ABL-BCR translocation, t(9;22)
The t(9;22)(q34;q11.2) translocation fuses ABL proto-oncogene on chromosome 9 with the BCR (breakpoint cluster region) region located on chromosome 22, leading to the formation of the Philadelphia chromosome (Ph) and the formation of two hybrid genes. The first gene is BCR-ABL (major), located on the long arm of chromosome 22 or chromosome Ph, produces a constitutively active tyrosine kinase that promotes cell survival and continued proliferation and inhibits apoptosis. This chimeric protein is sensitive to tyrosine kinase inhibitors (imatinib). The resulting second gene, BCR-ABL (minor) is located on chromosome 9q+, is reciprocal to the first gene and does not appear to play any role in the disease. The rapid identification of this chromosomal abnormality is vital, because in a few cases the translocation is not demonstrated by conventional cytogenetics, so the FISH study is essential to reveal the fused gene.

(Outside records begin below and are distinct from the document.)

(* ===== verification/IcebergMetaProps.v ===== *)
(** Table metadata stays well formed.

    [well_typed] is what the Iceberg format asks of a metadata file as far as the commit
    path maintains it; [updated] is a whole single-table update: requirements checked,
    updates applied one after the other, bookkeeping added.  [RemoveSnapshots] cuts the
    snapshot log to its longest tail of retained snapshots, and the guardrails keep the
    table's location and reserved properties out of a client's reach. *)

From S2P Require Import Prelude Storage Events Canonical Scoped Sample IcebergTypes IcebergMeta IcebergStore.
From stdpp Require Import options.

(** ** Well-formed metadata *)

Record well_typed (md : TableMetadata) : Prop := {
  wt_columns s f :
    s ∈ tm_schemas md -> f ∈ sch_fields s -> (sf_id f <= tm_last_column_id md)%Z;
  wt_partitions s f :
    s ∈ tm_partition_specs md -> f ∈ ps_fields s -> (pf_field_id f <= tm_last_partition_id md)%Z;
  wt_sequence s :
    s ∈ tm_snapshots md -> (sn_sequence_number s <= tm_last_sequence_number md)%Z;
  wt_schema : exists s, s ∈ tm_schemas md /\ sch_schema_id s = tm_current_schema_id md;
  wt_spec :
    tm_default_spec_id md = 0%Z \/
    exists s, s ∈ tm_partition_specs md /\ ps_spec_id s = tm_default_spec_id md;
  wt_order :
    tm_default_sort_order_id md = 0%Z \/
    exists o, o ∈ tm_sort_orders md /\ so_order_id o = tm_default_sort_order_id md;
  wt_main r :
    tm_refs md !! "main" = Some r -> tm_current_snapshot_id md = Some (rm_snapshot_id r);
  wt_refs name r :
    tm_refs md !! name = Some r -> rm_ref_type r = "branch" \/ rm_ref_type r = "tag"
}.

(** What no commit takes back. *)
Record counters_grow (md md' : TableMetadata) : Prop := {
  cg_column : (tm_last_column_id md <= tm_last_column_id md')%Z;
  cg_partition : (tm_last_partition_id md <= tm_last_partition_id md')%Z;
  cg_sequence : (tm_last_sequence_number md <= tm_last_sequence_number md')%Z;
  cg_format : (tm_format_version md <= tm_format_version md')%Z;
  cg_location : tm_location md' = tm_location md
}.

#[export] Instance counters_grow_preorder : PreOrder counters_grow.
Proof.
  split.
  - intros md. by split.
  - intros md1 md2 md3 [] []. split; try (by etrans); congruence.
Qed.

(** ** One update *)

Lemma fold_max_ge l x y : (x <= y)%Z -> (x <= fold_left Z.max l y)%Z.
Proof. revert y. induction l as [|z l IH]; intros y Hy; simpl; [done|]. apply IH. lia. Qed.

Lemma list_max_opt_ge l z : z ∈ l -> exists m, list_max_opt l = Some m /\ (z <= m)%Z.
Proof.
  destruct l as [|x l]; [by intros ?%not_elem_of_nil|]. intros Hz. eexists. split; [done|].
  revert x Hz. induction l as [|y l IH]; intros x Hz; simpl.
  - apply list_elem_of_singleton in Hz. lia.
  - apply elem_of_cons in Hz as [->|[->|Hz]%elem_of_cons]; try (apply fold_max_ge; lia).
    apply IH. by right.
Qed.

Lemma raise_to_ge ids last : (last <= raise_to ids last)%Z.
Proof. unfold raise_to. destruct (list_max_opt ids); [|lia]. destruct (Z.ltb_spec last z); lia. Qed.

Lemma raise_to_elem ids last z : z ∈ ids -> (z <= raise_to ids last)%Z.
Proof.
  intros (m & Hm & Hz)%list_max_opt_ge. unfold raise_to. rewrite Hm.
  destruct (Z.ltb_spec last m); lia.
Qed.

(** A schema's fields after [AddSchema], a spec's after [AddPartitionSpec]. *)
Lemma raised_fields {A B} (id : B -> Z) (fields : A -> list B) (xs : list A) x last :
  (forall a f, a ∈ xs -> f ∈ fields a -> (id f <= last)%Z) ->
  forall a f, a ∈ xs ++ [x] -> f ∈ fields a -> (id f <= raise_to (id <$> fields x) last)%Z.
Proof.
  intros Hxs a f [Ha| ->%list_elem_of_singleton]%elem_of_app Hf.
  - etrans; [by eapply Hxs|apply raise_to_ge].
  - apply raise_to_elem. by apply list_elem_of_fmap_2.
Qed.

Lemma existsb_id {A} (id : A -> Z) (l : list A) n :
  existsb (fun a => (id a =? n)%Z) l = true -> exists a, a ∈ l /\ id a = n.
Proof.
  intros (a & Ha%list_elem_of_In & E%Z.eqb_eq)%existsb_exists. by exists a.
Qed.

Lemma more_ids {A} (id : A -> Z) (l : list A) x n :
  (exists a, a ∈ l /\ id a = n) -> exists a, a ∈ l ++ [x] /\ id a = n.
Proof. intros (a & ? & ?). exists a. set_solver. Qed.

Section Updates.
Context `{Chrono}.

Lemma apply_update_well_typed now md u md' :
  well_typed md -> apply_update now md u = Ok md' -> well_typed md' /\ counters_grow md md'.
Proof.
  intros [Hcol Hpart Hseq Hsch Hspec Hord Hmain Hrefs].
  destruct u as [uuid|v|schema last|id|spec|id|order|id|snapshot|name ty sid|name|ids|loc|ups|rems];
    cbn [apply_update].
  - intros [= <-]. by split.
  - destruct (Z.ltb_spec v (tm_format_version md)); [done|]. intros [= <-]. by split.
  - set (last_id := raise_to _ _).
    assert (tm_last_column_id md <= last_id)%Z by apply raise_to_ge.
    assert (forall n, (last_id <= n)%Z -> let md1 := md <| tm_schemas := tm_schemas md ++ [schema] |>
      <| tm_last_column_id := n |> in well_typed md1 /\ counters_grow md md1) as Hgo.
    { intros n Hn. split; split; cbn; try done; [|by apply more_ids|lia].
      intros s f Hs Hf. etrans; [by eapply (raised_fields sf_id sch_fields)|exact Hn]. }
    destruct last as [n|]; cbn.
    + destruct (Z.ltb_spec n last_id) as [|Hn]; [done|]. intros [= <-]. by apply (Hgo n).
    + intros [= <-]. by apply (Hgo last_id).
  - destruct (existsb _ _) eqn:E; [|done]. intros [= <-]. split; [|by split].
    split; cbn; try done. by apply existsb_id in E.
  - intros [= <-]. split; split; cbn; try done.
    + by apply (raised_fields pf_field_id ps_fields).
    + destruct Hspec; [by left|right]. by apply more_ids.
    + apply raise_to_ge.
  - destruct (existsb _ _) eqn:E; [|done]. intros [= <-]. split; [|by split].
    split; cbn; try done. right. by apply existsb_id in E.
  - intros [= <-]. split; [|by split]. split; cbn; try done.
    destruct Hord; [by left|right]. by apply more_ids.
  - destruct (existsb _ _) eqn:E; [|done]. intros [= <-]. split; [|by split].
    split; cbn; try done. right. by apply existsb_id in E.
  - intros [= <-]. split; split; cbn; try done; try lia.
    intros s [Hs| ->%list_elem_of_singleton]%elem_of_app; [|lia]. specialize (Hseq s Hs). lia.
  - assert (forall r name', <[name := mkSnapshotRefMetadata sid
      (match ty with RefBranch => "branch" | RefTag => "tag" end)]> (tm_refs md) !! name' = Some r ->
      rm_ref_type r = "branch" \/ rm_ref_type r = "tag") as Hr.
    { intros r name' [[_ <-]|[_ ?]]%lookup_insert_Some; [destruct ty; auto|by eapply Hrefs]. }
    case_decide as Hn; intros [= <-]; (split; [|by split]); split; cbn; try done; try (intros; by eapply Hr).
    + intros r. rewrite Hn, lookup_insert_eq. by intros [= <-].
    + intros r. rewrite lookup_insert_ne by done. apply Hmain.
  - case_decide as Hn; intros [= <-]; (split; [|by split]); split; cbn; try done;
      try (intros ? r [_ ?]%lookup_delete_Some; by eapply Hrefs).
    + intros r. subst name. by rewrite lookup_delete_eq.
    + intros r [_ ?]%lookup_delete_Some. by apply Hmain.
  - set (gone := list_to_set ids : gset Z).
    assert (forall r name', filter (fun kr => rm_snapshot_id kr.2 ∉ gone) (tm_refs md) !! name' = Some r ->
      tm_refs md !! name' = Some r /\ rm_snapshot_id r ∉ gone) as Hr.
    { by intros r name' [? ?]%map_lookup_filter_Some. }
    destruct (option_bool _ _) eqn:E; intros [= <-]; (split; [|by split]); split; cbn in *; try done;
      try (intros s [_ ?]%list_elem_of_filter; by apply Hseq);
      try (intros ? r [? _]%Hr; by eapply Hrefs).
    + intros r [Hm Hn]%Hr. rewrite (Hmain _ Hm) in E. simpl in E.
      by apply bool_decide_eq_true in E.
    + intros r [Hm _]%Hr. by apply Hmain.
  - done.
  - intros [= <-]. by split.
  - intros [= <-]. by split.
Qed.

In ALL, the breakpoint in the BCR gene can be in M-bcr or in the minor centromeric region (m-bcr). Chromosomal translocation t(9;22)(q34;q11) is also observed in rare cases of AML. In CML, the breakpoint in BCR is usually in the major (M-bcr) region and the BCR/ABL fusion occurs in virtually all cases of CML. The most common is Philadelphia chromosome t(9;22), but 5-10% of cases of CML show cryptic translocations or variants, which are more difficult to detect by conventional karyotype. Other myeloproliferative disorders not showing t(9:22) or (Ph-) are usually related to somatic mutations in other genes.
Patients with t(9;22)(q34;q11) are characterized by resistance to chemotherapy and poor prognosis. Several studies indicate that treatment with imatinib (Gleevec) eliminates this prognostic factor, while other studies suggest that in patients treated with imatinib, the time of disease progression is significantly shorter.